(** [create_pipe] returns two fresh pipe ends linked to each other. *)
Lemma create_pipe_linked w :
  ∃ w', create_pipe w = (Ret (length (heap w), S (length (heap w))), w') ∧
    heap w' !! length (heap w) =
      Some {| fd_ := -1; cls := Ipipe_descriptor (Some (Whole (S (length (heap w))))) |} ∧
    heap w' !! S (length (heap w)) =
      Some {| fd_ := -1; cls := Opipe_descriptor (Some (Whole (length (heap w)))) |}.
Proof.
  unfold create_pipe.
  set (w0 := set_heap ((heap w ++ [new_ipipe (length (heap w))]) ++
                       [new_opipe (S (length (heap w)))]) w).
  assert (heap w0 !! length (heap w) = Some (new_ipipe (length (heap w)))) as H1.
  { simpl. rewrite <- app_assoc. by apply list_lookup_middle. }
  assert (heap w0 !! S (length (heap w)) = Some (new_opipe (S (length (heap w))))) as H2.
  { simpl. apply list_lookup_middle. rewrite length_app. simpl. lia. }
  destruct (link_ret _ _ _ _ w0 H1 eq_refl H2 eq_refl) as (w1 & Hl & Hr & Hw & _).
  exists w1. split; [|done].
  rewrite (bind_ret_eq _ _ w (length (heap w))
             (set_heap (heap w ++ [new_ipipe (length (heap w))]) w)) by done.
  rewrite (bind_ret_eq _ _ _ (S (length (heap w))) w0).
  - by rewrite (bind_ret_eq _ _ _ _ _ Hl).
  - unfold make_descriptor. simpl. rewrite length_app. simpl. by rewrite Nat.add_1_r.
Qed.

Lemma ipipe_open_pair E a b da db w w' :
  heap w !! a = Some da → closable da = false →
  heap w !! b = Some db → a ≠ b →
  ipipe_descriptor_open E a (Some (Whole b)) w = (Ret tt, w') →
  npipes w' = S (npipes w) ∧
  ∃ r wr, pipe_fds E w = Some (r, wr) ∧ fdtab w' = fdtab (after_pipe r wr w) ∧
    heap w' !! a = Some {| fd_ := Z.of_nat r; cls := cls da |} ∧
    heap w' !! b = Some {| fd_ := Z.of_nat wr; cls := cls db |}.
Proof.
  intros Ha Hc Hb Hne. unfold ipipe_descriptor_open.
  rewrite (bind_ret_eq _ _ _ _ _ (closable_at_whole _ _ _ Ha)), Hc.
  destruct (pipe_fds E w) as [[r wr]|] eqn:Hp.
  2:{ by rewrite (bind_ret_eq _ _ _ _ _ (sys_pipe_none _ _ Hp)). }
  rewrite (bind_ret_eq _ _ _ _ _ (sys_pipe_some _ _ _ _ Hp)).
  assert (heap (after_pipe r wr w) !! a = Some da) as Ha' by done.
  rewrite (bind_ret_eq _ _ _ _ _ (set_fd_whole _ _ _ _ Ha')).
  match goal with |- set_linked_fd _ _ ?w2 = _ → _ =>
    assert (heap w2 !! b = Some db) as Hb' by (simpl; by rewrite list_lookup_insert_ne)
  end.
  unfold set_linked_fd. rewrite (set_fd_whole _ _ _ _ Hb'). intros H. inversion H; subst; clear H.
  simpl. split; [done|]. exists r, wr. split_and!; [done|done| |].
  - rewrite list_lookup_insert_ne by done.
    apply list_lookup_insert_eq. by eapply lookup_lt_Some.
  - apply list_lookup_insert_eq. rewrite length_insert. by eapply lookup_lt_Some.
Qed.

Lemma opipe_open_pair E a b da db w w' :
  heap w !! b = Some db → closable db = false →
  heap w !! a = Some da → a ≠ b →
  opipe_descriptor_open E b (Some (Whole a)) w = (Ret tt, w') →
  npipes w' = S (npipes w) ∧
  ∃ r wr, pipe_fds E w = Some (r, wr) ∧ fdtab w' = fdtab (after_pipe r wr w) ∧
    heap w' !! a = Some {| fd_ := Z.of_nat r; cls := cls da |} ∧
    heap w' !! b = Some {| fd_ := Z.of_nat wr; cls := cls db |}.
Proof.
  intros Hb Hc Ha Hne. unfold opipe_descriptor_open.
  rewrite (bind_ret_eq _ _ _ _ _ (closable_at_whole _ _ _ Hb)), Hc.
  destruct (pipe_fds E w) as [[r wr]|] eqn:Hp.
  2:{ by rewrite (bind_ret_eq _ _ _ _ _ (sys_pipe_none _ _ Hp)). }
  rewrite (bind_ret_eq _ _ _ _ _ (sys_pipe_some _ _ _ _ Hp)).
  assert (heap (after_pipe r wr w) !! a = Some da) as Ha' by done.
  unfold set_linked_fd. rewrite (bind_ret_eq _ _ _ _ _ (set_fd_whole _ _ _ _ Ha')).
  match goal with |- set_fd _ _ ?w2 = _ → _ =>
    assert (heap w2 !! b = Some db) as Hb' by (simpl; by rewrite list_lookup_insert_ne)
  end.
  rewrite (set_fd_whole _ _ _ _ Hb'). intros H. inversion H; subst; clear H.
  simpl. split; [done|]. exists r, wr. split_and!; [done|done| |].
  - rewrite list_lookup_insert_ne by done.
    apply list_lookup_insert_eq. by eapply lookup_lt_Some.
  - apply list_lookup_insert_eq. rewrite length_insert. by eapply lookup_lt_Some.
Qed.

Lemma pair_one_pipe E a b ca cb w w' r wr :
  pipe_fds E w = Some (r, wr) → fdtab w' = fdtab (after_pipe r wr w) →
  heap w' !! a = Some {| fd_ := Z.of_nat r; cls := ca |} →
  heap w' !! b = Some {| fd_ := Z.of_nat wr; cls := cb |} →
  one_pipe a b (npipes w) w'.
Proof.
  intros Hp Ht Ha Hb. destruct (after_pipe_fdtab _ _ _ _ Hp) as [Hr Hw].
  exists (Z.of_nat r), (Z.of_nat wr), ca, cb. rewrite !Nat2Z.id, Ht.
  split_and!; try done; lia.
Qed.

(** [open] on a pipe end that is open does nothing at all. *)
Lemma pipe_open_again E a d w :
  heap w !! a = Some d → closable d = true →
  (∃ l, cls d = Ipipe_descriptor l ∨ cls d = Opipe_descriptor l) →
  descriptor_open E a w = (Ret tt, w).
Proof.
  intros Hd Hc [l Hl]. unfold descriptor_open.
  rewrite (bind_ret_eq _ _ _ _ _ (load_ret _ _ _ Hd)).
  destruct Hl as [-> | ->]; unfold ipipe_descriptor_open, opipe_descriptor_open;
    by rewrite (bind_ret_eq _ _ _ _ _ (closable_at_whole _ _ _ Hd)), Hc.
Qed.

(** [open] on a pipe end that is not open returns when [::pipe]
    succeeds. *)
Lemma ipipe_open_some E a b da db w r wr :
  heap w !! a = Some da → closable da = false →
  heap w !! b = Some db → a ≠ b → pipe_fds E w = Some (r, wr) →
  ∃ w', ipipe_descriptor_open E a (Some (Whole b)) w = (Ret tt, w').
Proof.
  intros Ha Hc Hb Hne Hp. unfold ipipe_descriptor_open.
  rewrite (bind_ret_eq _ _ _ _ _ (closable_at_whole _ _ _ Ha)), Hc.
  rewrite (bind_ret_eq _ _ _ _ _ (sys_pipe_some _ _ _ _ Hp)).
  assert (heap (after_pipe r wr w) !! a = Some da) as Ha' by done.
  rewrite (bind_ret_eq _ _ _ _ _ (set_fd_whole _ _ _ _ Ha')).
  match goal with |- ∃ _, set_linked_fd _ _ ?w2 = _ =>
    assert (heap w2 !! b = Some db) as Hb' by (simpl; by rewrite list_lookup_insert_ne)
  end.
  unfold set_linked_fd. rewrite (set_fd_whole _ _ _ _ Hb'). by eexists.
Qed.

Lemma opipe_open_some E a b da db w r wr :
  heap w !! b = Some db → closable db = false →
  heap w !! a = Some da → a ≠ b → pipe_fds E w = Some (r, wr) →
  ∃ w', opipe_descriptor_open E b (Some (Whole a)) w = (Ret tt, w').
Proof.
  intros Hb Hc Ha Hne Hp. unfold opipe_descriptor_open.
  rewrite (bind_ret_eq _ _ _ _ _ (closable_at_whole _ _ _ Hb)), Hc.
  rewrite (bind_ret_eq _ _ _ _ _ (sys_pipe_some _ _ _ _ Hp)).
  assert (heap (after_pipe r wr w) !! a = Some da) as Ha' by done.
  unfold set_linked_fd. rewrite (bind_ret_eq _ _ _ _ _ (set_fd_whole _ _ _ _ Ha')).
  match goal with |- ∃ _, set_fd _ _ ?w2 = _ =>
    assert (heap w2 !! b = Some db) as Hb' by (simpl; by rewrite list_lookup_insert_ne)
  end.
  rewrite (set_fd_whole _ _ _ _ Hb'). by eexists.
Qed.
·····
Across the material above, count each line with the string "inversion" and state the number alone.

SOLUTION FOR THIS EXERCISE :: 2